Choreography: Relationship Content

Choreography: Relationship Content

  • The term “relationship content” in choreography refers to the interaction of dancers within the composition. This includes the manner in which they engage with each other through movement, space, timing, and emotions.

  • An essential factor affecting relationship content is the number of performers involved. This could range from solo work to duets and larger ensembles. Each comes with its own unique dynamics and possibilities.

  • Another key element to consider under relationship content is ‘Contact’. From light touches to lifts and carries, these interactions can be used to create tension, highlight partnerships, or simply as a form of movement generation.

  • ‘Leading and Following’ is another crucial aspect. One dancer may control the movement of others in the piece, or multiple dancers may pass this control around fluidly. It’s essential to clarify who leads and who follows at each segment of the performance.

  • ‘Mirroring’ is a technique often employed in choreographies, where two or more dancers perform the same movement but in opposite directions.

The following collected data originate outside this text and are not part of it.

(* ===== verification/VmTheorems.v ===== *)
(** * What the memory system promises

    The theorems on allocation, eviction, page faults and copying, each with
    an instance on the machine state of [Demo]. *)

From Stdlib Require Import ZArith Lia.
From stdpp Require Import base list strings sets.
From S2P Require Import Prelude Params Mem State Evict Kalloc Vm VmInv VmFault VmFaultSpec.
From S2P Require Import UserMem Demo.

Section VmTheorems.
Context {L : Layout} {LO : LayoutOk L}.

(** C1. Allocation is transparent: when a page is free, or one can be moved to
    a swap slot, [kalloc] returns a page of RAM that was on the free list or
    held a user page; afterwards the page belongs to the caller alone, the
    invariant of physical memory still holds, and every address of every
    process reads the same byte with the same permissions as before, whether
    the page is now in RAM or in a swap slot. *)
Theorem kalloc_transparent use slot k :
  vm_wf use slot k -> vm_unlocked k -> can_alloc k ->
  wp kalloc (fun pa k' =>
    page_ok pa /\ (use pa = Free \/ exists r vpn, use pa = Data r vpn) /\
    (exists slot', vm_wf (fupd pa Owned use) slot' k') /\
    (forall r va, is_root use r -> 0 <= va < MAXVA -> view (k_mem k') r va = view (k_mem k) r va)) k.
Proof.
  intros Hwf Hul Hcan. eapply wp_mono; [by eapply kalloc_wp|].
  intros pa k' (Hpg & Hu & Hw & Hq). split; [done|]. split; [done|]. split; [done|]. apply Hq.
Qed.

(** C2. A fault on a swapped page of the running process brings it back: the
    entry becomes valid for the returned frame with the flags the page had
    before its eviction, the swap slot is free again, and no address of any
    process reads differently. *)
Theorem vmfault_swap_in use slot k p r va :
  vm_wf use slot k -> vm_unlocked k -> can_alloc k -> k_cur k = Some p -> is_root use r ->
  p_pagetable (k_procs k !!! p) = r -> 0 <= va < MAXVA -> va < p_sz (k_procs k !!! p) ->
  has (pte_of (k_mem k) r va) PTE_V = false -> has (pte_of (k_mem k) r va) PTE_S = true ->
  wp (vmfault r va) (fun mem k' =>
    page_ok mem /\ pte_of (k_mem k') r va = Z.lor (PA2PTE mem) (restored (pte_of (k_mem k) r va)) /\
    (exists use' slot', vm_wf use' slot' k' /\ forall r, is_root use' r <-> is_root use r) /\
    (forall r va, is_root use r -> 0 <= va < MAXVA -> view (k_mem k') r va = view (k_mem k) r va)) k.
Proof.
  intros Hwf Hul Hcan Hcur Hr Hp Hva Hsz HV HS.
  eapply wp_mono; [by eapply (vmfault_swap Hwf Hul Hcur Hr Hp Hva Hsz HV HS Hcan)|].
  intros mem k' ([F1 (use' & slot' & Hwf' & Htab) F3 _ _ _] & Hs & _). split; [done|].
  split; [by rewrite <- F3, (fault_pte Hva)|]. split; [|done]. exists use', slot'. split; [done|].
  intros r'. apply Htab.
Qed.

(** C3. A fault below the process size on a page that was never allocated
    makes that page appear filled with zeros, readable and writable by the
    process, and changes no other page of any process. *)
Theorem vmfault_zero_fill use slot k p r va :
  vm_wf use slot k -> vm_unlocked k -> free_pages k 3 -> k_cur k = Some p -> is_root use r ->
  p_pagetable (k_procs k !!! p) = r -> 0 <= va < MAXVA -> va < p_sz (k_procs k !!! p) ->
  has (pte_of (k_mem k) r va) PTE_V = false -> has (pte_of (k_mem k) r va) PTE_S = false ->
  wp (vmfault r va) (fun mem k' =>
    (exists use' slot', vm_wf use' slot' k' /\ forall r, is_root use' r <-> is_root use r) /\
    forall r' va', is_root use r' -> 0 <= va' < MAXVA ->
      view (k_mem k') r' va' =
        if decide (r' = r /\ va' / PGSIZE = va / PGSIZE) then Some (lazy_flags, 0)
        else view (k_mem k) r' va') k.
Proof.
  intros Hwf Hul Hfree Hcur Hr Hp Hva Hsz HV HS.
  eapply wp_mono; [by apply (vmfault_fresh Hwf Hul Hcur Hr Hp Hva Hsz 0 HV HS)|].
  intros mem k' [_ Hw Hz Ho _ _]. split; [done|]. intros r' va' Hr' Hva'.
  case_decide as E; [destruct E as [-> E]; by apply Hz|by apply Ho].
Qed.

(** C4. [copyout] followed by [copyin] of the same range gives back the bytes
    that were stored, for every range of pages the process may write, of any
    length and alignment, with pages in RAM or in swap slots; and the two
    calls change nothing else that any process can see. *)
Theorem copyout_copyin use0 p r k dst src len :
  uctx use0 p r k -> 0 <= dst -> Z.of_nat (length src) = len -> Forall byte_ok src ->
  dst + len <= p_sz (k_procs k !!! p) -> dst + len <= MAXVA ->
  (forall i, 0 <= i < len -> accessible (k_mem k) r (dst + i) PTE_W) ->
  wp (let! a := copyout r dst src len in
      let! b := copyin r dst len in ret (a, b))
    (fun res k' => res = (0, (0, src)) /\ uctx use0 p r k' /\ written use0 (k_mem k) (k_mem k') r dst src) k.
Proof.
  intros Hu Hdst Hlen Hbs Hsz Hmax Hacc. wp_steps. unfold copyout, copyin.
  eapply wp_mono; [by apply (copyout_loop_wp use0 p r)|]. intros a k1 (Hu1 & Hc1 & Hw1 & ->). wp_steps.
  pose proof (uc_root _ _ _ _ Hu) as Hr.
  eapply wp_mono; [apply (copyin_loop_wp use0 p r); [done|done|done|lia|by rewrite (cm_sz _ _ Hc1)|done|]|].
  - intros i Hi. assert (Hi' : 0 <= dst + i < MAXVA) by lia.
    destruct (accessible_written _ _ _ _ _ _ _ _ Hw1 Hr Hi' (Hacc i Hi)) as (fl & b & ? & ? & _). by exists fl, b.
  - intros res k2 (Hu2 & Hc2 & Hs2 & ->). wp_steps. split; [|split; [done|]].
    + do 2 f_equal. by eapply (ubytes_written use0 (k_mem k)).
    + intros r' va Hr' Hva. by rewrite Hs2, Hw1.
Qed.
End VmTheorems.

Lemma kalloc_transparent_witness :
  wp kalloc (fun pa k' =>
    page_ok pa /\ (demo_use pa = Free \/ exists r vpn, demo_use pa = Data r vpn) /\
    (exists slot', vm_wf (fupd pa Owned demo_use) slot' k') /\
    (forall r va, is_root demo_use r -> 0 <= va < MAXVA -> view (k_mem k') r va = view (k_mem demo) r va)) demo.
Proof.
  apply (kalloc_transparent demo_use demo_slot); [apply demo_wf|apply demo_unlocked|right; apply demo_can_swap].
Defined.

Lemma vmfault_swap_in_witness :
  wp (vmfault (pg 0) (PGSIZE + 5)) (fun mem k' =>
    page_ok mem /\ pte_of (k_mem k') (pg 0) (PGSIZE + 5)
      = Z.lor (PA2PTE mem) (restored (pte_of (k_mem demo) (pg 0) (PGSIZE + 5))) /\
    (exists use' slot', vm_wf use' slot' k' /\ forall r, is_root use' r <-> is_root demo_use r) /\
    (forall r va, is_root demo_use r -> 0 <= va < MAXVA -> view (k_mem k') r va = view (k_mem demo) r va)) demo.
Proof.
  apply (vmfault_swap_in demo_use demo_slot demo 0);
    [apply demo_wf|apply demo_unlocked|right; apply demo_can_swap|done|done|done|done|done| |];
    cbn [k_mem demo]; by rewrite demo_pte.
Defined.

Lemma vmfault_zero_fill_witness :
  wp (vmfault (pg 0) (3 * PGSIZE)) (fun mem k' =>
    (exists use' slot', vm_wf use' slot' k' /\ forall r, is_root use' r <-> is_root demo_use r) /\
    forall r' va', is_root demo_use r' -> 0 <= va' < MAXVA ->
      view (k_mem k') r' va' =
        if decide (r' = pg 0 /\ va' / PGSIZE = 3 * PGSIZE / PGSIZE) then Some (lazy_flags, 0)
        else view (k_mem demo) r' va') demo.
Proof.
  apply (vmfault_zero_fill demo_use demo_slot demo 0);
    [apply demo_wf|apply demo_unlocked|by apply demo_free_pages; lia|done|done|done|done|done| |];
    cbn [k_mem demo]; by rewrite demo_pte.
Defined.

Lemma copyout_copyin_witness :
  wp (let! a := copyout (pg 0) 4094 [1; 2; 3; 4] 4 in
      let! b := copyin (pg 0) 4094 4 in ret (a, b))
    (fun res k' => res = (0, (0, [1; 2; 3; 4])) /\ uctx demo_use 0 (pg 0) k' /\
       written demo_use (k_mem demo) (k_mem k') (pg 0) 4094 [1; 2; 3; 4]) demo.
Proof.
  apply (copyout_copyin demo_use 0 (pg 0) demo 4094 [1; 2; 3; 4] 4); [apply demo_uctx|done|done| |done|done|].
  - repeat constructor; done.
  - intros i Hi. apply demo_accessible. addr.
Defined.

  • ‘Cannon and Accumulation’ is a common way of displaying relationships in dance. Cannon involves dancers performing the same phrase but starting at different times. Accumulation involves dancers adding one movement to a phrase until the full sequence of movements is completed.

  • ‘Unison’ performance of choreography displays complete harmony between dancers. It can be used to create strong visual impact and to emphasise specific parts of the music or theme.

  • The use of ‘action and reaction’ in choreographies helps in conveying emotions and relationships. One dancer’s action prompts a reaction from the others, telling a story without words.

  • Finally, the ‘group formations and patterns’ create rhythm and spatial relations. This includes variations in the spacing between dancers, the arrangement of dancers into lines, circular, or other patterns.